*What is expected*
Below this line is a set of entries; quote exactly the lines from the line that contains "env_init_error : option string;" to the line that contains "Definition safeID (s", both lines included.

*Saved entries*
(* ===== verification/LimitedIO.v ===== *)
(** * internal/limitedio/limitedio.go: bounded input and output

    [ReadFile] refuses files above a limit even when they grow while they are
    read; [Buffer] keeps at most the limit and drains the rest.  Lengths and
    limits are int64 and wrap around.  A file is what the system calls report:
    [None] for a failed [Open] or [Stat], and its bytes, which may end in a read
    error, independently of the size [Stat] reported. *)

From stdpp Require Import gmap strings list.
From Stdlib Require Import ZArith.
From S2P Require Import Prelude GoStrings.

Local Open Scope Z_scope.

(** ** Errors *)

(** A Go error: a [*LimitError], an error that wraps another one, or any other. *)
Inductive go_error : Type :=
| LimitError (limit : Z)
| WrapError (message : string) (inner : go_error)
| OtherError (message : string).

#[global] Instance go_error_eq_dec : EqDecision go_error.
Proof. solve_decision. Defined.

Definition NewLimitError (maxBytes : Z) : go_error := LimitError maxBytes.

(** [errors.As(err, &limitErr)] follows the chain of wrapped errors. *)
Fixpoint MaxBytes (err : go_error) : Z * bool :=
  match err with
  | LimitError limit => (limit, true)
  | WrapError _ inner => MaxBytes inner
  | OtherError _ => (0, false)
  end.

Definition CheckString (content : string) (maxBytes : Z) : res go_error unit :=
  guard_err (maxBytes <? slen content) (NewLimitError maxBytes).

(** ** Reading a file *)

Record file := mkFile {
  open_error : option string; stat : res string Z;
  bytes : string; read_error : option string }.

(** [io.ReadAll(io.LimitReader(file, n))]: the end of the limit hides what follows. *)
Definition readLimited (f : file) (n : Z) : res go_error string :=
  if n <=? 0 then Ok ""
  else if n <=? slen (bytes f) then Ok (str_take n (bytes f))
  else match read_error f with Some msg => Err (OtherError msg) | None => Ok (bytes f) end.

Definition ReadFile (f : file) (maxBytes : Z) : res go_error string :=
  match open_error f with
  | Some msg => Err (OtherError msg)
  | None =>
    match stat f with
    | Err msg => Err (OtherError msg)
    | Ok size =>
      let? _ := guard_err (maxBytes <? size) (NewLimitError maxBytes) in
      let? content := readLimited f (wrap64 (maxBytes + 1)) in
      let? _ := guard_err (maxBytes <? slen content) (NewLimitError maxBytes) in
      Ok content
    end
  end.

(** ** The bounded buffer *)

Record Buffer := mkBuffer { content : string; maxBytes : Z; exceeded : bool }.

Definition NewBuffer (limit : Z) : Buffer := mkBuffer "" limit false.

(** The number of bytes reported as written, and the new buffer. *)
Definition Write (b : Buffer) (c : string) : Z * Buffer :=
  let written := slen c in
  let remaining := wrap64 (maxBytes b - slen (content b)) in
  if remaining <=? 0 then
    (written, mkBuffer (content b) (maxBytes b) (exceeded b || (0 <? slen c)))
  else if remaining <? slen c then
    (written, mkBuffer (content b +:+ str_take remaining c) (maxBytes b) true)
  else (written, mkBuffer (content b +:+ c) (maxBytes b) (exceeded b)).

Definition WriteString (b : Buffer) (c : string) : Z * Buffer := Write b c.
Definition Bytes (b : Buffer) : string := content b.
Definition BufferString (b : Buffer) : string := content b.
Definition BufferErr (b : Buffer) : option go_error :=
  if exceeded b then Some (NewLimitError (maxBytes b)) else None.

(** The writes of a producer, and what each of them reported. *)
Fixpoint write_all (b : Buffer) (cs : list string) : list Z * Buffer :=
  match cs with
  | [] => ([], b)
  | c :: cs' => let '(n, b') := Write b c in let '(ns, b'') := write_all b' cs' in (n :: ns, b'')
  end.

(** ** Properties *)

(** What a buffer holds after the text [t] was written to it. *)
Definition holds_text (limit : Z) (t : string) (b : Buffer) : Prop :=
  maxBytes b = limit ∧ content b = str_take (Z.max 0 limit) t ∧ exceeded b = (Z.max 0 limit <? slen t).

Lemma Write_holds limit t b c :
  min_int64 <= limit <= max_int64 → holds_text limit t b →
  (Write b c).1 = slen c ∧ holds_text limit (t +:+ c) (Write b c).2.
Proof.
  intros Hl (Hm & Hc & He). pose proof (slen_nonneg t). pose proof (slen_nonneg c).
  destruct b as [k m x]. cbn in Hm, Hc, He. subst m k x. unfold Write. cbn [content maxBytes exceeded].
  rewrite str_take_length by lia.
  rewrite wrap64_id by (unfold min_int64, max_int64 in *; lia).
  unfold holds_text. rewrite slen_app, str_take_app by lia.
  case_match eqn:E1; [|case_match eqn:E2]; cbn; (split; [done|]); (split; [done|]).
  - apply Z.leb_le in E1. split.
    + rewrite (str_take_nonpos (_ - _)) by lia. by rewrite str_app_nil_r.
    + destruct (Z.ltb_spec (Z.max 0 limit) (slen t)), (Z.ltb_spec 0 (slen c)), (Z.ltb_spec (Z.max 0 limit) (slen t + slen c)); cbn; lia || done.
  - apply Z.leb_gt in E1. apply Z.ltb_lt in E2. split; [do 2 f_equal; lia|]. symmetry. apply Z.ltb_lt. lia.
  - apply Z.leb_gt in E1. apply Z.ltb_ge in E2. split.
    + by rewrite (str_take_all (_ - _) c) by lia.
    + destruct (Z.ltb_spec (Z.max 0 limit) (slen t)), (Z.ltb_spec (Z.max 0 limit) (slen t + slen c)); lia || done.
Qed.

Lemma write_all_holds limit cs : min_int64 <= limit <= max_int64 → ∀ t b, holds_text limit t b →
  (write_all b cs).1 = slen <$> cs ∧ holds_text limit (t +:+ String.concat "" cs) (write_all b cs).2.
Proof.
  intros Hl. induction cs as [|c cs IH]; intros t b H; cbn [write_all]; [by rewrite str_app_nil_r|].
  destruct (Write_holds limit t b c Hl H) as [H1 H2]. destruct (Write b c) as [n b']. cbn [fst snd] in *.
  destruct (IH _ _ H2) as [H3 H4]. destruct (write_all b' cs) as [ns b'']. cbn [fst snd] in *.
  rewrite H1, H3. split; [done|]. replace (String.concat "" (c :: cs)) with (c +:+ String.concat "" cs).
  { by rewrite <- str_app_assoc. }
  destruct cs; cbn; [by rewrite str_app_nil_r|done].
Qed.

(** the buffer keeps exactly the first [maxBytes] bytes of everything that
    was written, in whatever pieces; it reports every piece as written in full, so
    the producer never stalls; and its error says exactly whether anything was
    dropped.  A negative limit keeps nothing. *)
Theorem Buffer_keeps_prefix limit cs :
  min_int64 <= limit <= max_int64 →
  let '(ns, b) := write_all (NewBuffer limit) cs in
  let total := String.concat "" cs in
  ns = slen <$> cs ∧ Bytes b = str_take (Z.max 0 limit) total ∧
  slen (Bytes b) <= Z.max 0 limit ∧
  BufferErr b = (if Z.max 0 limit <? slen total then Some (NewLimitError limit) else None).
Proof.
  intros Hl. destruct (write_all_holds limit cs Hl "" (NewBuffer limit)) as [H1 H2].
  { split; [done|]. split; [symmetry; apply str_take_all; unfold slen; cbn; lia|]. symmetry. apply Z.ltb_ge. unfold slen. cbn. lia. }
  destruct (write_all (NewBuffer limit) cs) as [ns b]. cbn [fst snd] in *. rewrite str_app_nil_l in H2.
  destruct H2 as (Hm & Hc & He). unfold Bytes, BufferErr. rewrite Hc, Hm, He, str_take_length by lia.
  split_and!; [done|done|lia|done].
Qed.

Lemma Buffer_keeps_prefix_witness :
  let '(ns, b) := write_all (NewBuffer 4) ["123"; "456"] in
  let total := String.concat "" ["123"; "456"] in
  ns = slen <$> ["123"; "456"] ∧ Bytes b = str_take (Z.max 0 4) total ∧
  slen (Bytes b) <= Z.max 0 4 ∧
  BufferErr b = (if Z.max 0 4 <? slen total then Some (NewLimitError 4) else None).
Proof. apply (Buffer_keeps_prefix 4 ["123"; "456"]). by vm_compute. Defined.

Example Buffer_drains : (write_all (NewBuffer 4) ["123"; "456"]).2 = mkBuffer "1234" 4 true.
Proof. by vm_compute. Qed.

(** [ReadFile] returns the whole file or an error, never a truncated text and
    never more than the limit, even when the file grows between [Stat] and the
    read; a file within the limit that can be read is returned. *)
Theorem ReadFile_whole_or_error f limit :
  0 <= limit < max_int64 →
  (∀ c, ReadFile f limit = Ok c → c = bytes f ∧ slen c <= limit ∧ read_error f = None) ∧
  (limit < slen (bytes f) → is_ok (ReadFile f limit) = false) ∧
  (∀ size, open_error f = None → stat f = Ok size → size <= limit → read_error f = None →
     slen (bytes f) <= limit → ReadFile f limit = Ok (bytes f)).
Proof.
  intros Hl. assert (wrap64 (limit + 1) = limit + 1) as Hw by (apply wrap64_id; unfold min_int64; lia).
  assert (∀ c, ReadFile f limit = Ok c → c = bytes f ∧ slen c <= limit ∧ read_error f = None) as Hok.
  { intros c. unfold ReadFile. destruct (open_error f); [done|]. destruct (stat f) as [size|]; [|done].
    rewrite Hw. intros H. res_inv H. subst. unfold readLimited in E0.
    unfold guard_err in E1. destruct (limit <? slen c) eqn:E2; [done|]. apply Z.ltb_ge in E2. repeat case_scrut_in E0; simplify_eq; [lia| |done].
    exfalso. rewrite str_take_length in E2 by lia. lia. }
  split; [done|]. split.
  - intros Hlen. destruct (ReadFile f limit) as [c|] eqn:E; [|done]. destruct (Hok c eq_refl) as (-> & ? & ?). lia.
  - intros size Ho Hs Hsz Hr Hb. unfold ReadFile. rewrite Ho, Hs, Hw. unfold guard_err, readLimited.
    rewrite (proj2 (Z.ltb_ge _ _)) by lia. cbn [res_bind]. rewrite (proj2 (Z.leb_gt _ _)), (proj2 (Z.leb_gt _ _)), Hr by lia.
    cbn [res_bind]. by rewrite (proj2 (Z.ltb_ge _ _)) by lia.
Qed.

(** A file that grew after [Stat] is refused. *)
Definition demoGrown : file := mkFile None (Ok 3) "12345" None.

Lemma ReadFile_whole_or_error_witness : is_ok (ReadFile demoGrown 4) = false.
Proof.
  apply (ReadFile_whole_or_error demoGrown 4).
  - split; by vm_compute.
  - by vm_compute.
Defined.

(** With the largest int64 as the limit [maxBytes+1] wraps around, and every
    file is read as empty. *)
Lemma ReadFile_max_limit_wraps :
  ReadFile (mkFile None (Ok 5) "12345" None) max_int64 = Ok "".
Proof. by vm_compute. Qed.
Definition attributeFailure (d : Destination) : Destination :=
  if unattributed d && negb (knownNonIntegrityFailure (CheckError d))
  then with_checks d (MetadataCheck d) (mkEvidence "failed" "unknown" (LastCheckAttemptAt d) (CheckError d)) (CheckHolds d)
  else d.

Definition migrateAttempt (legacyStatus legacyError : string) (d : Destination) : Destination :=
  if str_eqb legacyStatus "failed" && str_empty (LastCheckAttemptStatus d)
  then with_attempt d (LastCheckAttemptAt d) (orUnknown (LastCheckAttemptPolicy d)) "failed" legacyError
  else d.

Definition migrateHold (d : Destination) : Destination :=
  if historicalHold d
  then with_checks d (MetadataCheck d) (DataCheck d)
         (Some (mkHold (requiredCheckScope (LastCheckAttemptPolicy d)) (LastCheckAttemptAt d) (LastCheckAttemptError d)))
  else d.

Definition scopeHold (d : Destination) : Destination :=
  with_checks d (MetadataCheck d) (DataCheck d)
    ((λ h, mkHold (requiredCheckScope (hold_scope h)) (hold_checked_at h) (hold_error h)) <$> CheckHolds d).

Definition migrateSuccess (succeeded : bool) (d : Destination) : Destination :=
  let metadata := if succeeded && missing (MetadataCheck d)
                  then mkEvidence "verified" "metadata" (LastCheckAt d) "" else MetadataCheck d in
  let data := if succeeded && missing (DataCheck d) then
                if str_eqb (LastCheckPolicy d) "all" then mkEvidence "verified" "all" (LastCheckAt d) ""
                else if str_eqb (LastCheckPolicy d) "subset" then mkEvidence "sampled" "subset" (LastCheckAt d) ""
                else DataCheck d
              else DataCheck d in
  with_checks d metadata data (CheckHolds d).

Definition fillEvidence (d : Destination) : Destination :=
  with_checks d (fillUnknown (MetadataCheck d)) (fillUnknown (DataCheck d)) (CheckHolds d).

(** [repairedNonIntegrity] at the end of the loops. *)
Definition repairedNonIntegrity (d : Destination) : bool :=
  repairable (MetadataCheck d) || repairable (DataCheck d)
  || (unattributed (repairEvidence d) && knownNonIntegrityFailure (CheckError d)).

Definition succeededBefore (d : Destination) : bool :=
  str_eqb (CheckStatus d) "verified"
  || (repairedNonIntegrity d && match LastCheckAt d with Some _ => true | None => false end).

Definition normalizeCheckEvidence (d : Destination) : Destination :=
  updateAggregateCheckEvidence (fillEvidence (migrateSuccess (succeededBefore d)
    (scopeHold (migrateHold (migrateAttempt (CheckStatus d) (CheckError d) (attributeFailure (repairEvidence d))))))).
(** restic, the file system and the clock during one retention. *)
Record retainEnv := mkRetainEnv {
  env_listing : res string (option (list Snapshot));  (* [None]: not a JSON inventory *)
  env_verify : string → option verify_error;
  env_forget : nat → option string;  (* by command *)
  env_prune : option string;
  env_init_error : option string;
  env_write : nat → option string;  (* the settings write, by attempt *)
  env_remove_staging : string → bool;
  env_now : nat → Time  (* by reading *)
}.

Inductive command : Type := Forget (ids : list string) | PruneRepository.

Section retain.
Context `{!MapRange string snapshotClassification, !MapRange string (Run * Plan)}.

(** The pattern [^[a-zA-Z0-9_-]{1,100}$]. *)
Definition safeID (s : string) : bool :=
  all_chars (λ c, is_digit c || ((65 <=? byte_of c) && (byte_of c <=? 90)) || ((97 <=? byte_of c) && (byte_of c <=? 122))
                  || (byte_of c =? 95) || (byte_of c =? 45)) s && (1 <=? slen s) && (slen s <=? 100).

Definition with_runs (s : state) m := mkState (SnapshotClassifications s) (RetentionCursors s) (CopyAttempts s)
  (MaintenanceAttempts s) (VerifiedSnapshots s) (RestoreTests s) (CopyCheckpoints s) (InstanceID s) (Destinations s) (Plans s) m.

*The completed task*
  env_init_error : option string;
  env_write : nat → option string;  (* the settings write, by attempt *)
  env_remove_staging : string → bool;
  env_now : nat → Time  (* by reading *)
}.

Inductive command : Type := Forget (ids : list string) | PruneRepository.

Section retain.
Context `{!MapRange string snapshotClassification, !MapRange string (Run * Plan)}.

(** The pattern [^[a-zA-Z0-9_-]{1,100}$]. *)
Definition safeID (s : string) : bool :=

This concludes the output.